» DATA:
(** C8 as stated fails on requests that carry no [brand] key.  When the
    clients could not be constructed, the answer is status 500 whatever
    the payload.  With the clients initialised, the payloads [5] and
    [true] make the membership test of line 52 raise, and the payloads
    ["rebrand"] and [["brand"]] pass it and make the subscript of line 55
    raise: the exception leaves the handler and no 400 is returned. *)
Lemma C8_counterexample :
  (no_brand_key (get_json empty_request) ∧
   fetch_redacted_transcripts_and_delete_audio env_down empty_request world0
   = (Returned "Cloud clients are not initialized. The function cannot proceed." 500, world0) ∧
   ¬ answered_400 (fetch_redacted_transcripts_and_delete_audio env_down empty_request world0).1) ∧
  (no_brand_key (Some (JNum 5)) ∧
   (∃ text, fetch_redacted_transcripts_and_delete_audio env_ok (request_with (JNum 5)) world0
            = (Unhandled (TypeError text), world0)) ∧
   ¬ answered_400
       (fetch_redacted_transcripts_and_delete_audio env_ok (request_with (JNum 5)) world0).1) ∧
  (no_brand_key (Some (JBool true)) ∧
   (∃ text, fetch_redacted_transcripts_and_delete_audio env_ok (request_with (JBool true)) world0
            = (Unhandled (TypeError text), world0)) ∧
   ¬ answered_400
       (fetch_redacted_transcripts_and_delete_audio env_ok (request_with (JBool true)) world0).1) ∧
  (no_brand_key (Some (JStr "rebrand")) ∧
   (∃ text, fetch_redacted_transcripts_and_delete_audio env_ok
              (request_with (JStr "rebrand")) world0
            = (Unhandled (TypeError text), world0)) ∧
   ¬ answered_400
       (fetch_redacted_transcripts_and_delete_audio env_ok
          (request_with (JStr "rebrand")) world0).1) ∧
  (no_brand_key (Some (JArr [JStr "brand"])) ∧
   (∃ text, fetch_redacted_transcripts_and_delete_audio env_ok
              (request_with (JArr [JStr "brand"])) world0
            = (Unhandled (TypeError text), world0)) ∧
   ¬ answered_400
       (fetch_redacted_transcripts_and_delete_audio env_ok
          (request_with (JArr [JStr "brand"])) world0).1).
Proof.
  split; [|split; [|split; [|split]]].
  - split; [intros members Hobject; discriminate Hobject|].
    split; [reflexivity|]. intros [body Hbody]. discriminate Hbody.
  - split; [intros members Hobject; discriminate Hobject|].
    split; [exists "argument of type 'int' is not iterable"; reflexivity|].
    intros [body Hbody]. discriminate Hbody.
  - split; [intros members Hobject; discriminate Hobject|].
    split; [exists "argument of type 'bool' is not iterable"; reflexivity|].
    intros [body Hbody]. discriminate Hbody.
  - split; [intros members Hobject; discriminate Hobject|].
    split; [exists "string indices must be integers, not 'str'"; vm_compute; reflexivity|].
    intros [body Hbody]. vm_compute in Hbody. discriminate Hbody.
  - split; [intros members Hobject; discriminate Hobject|].
    split; [exists "list indices must be integers or slices, not str"; vm_compute; reflexivity|].
    intros [body Hbody]. vm_compute in Hbody. discriminate Hbody.
Qed.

» ASSIGNMENT: Please copy all of the data above exactly.

» RESPONSE:
(** C8 as stated fails on requests that carry no [brand] key.  When the
    clients could not be constructed, the answer is status 500 whatever
    the payload.  With the clients initialised, the payloads [5] and
    [true] make the membership test of line 52 raise, and the payloads
    ["rebrand"] and [["brand"]] pass it and make the subscript of line 55
    raise: the exception leaves the handler and no 400 is returned. *)
Lemma C8_counterexample :
  (no_brand_key (get_json empty_request) ∧
   fetch_redacted_transcripts_and_delete_audio env_down empty_request world0
   = (Returned "Cloud clients are not initialized. The function cannot proceed." 500, world0) ∧
   ¬ answered_400 (fetch_redacted_transcripts_and_delete_audio env_down empty_request world0).1) ∧
  (no_brand_key (Some (JNum 5)) ∧
   (∃ text, fetch_redacted_transcripts_and_delete_audio env_ok (request_with (JNum 5)) world0
            = (Unhandled (TypeError text), world0)) ∧
   ¬ answered_400
       (fetch_redacted_transcripts_and_delete_audio env_ok (request_with (JNum 5)) world0).1) ∧
  (no_brand_key (Some (JBool true)) ∧
   (∃ text, fetch_redacted_transcripts_and_delete_audio env_ok (request_with (JBool true)) world0
            = (Unhandled (TypeError text), world0)) ∧
   ¬ answered_400
       (fetch_redacted_transcripts_and_delete_audio env_ok (request_with (JBool true)) world0).1) ∧
  (no_brand_key (Some (JStr "rebrand")) ∧
   (∃ text, fetch_redacted_transcripts_and_delete_audio env_ok
              (request_with (JStr "rebrand")) world0
            = (Unhandled (TypeError text), world0)) ∧
   ¬ answered_400
       (fetch_redacted_transcripts_and_delete_audio env_ok
          (request_with (JStr "rebrand")) world0).1) ∧
  (no_brand_key (Some (JArr [JStr "brand"])) ∧
   (∃ text, fetch_redacted_transcripts_and_delete_audio env_ok
              (request_with (JArr [JStr "brand"])) world0
            = (Unhandled (TypeError text), world0)) ∧
   ¬ answered_400
       (fetch_redacted_transcripts_and_delete_audio env_ok
          (request_with (JArr [JStr "brand"])) world0).1).
Proof.
  split; [|split; [|split; [|split]]].
  - split; [intros members Hobject; discriminate Hobject|].
    split; [reflexivity|]. intros [body Hbody]. discriminate Hbody.
  - split; [intros members Hobject; discriminate Hobject|].
    split; [exists "argument of type 'int' is not iterable"; reflexivity|].
    intros [body Hbody]. discriminate Hbody.
  - split; [intros members Hobject; discriminate Hobject|].
    split; [exists "argument of type 'bool' is not iterable"; reflexivity|].
    intros [body Hbody]. discriminate Hbody.
  - split; [intros members Hobject; discriminate Hobject|].
    split; [exists "string indices must be integers, not 'str'"; vm_compute; reflexivity|].
    intros [body Hbody]. vm_compute in Hbody. discriminate Hbody.
  - split; [intros members Hobject; discriminate Hobject|].
    split; [exists "list indices must be integers or slices, not str"; vm_compute; reflexivity|].
    intros [body Hbody]. vm_compute in Hbody. discriminate Hbody.
Qed.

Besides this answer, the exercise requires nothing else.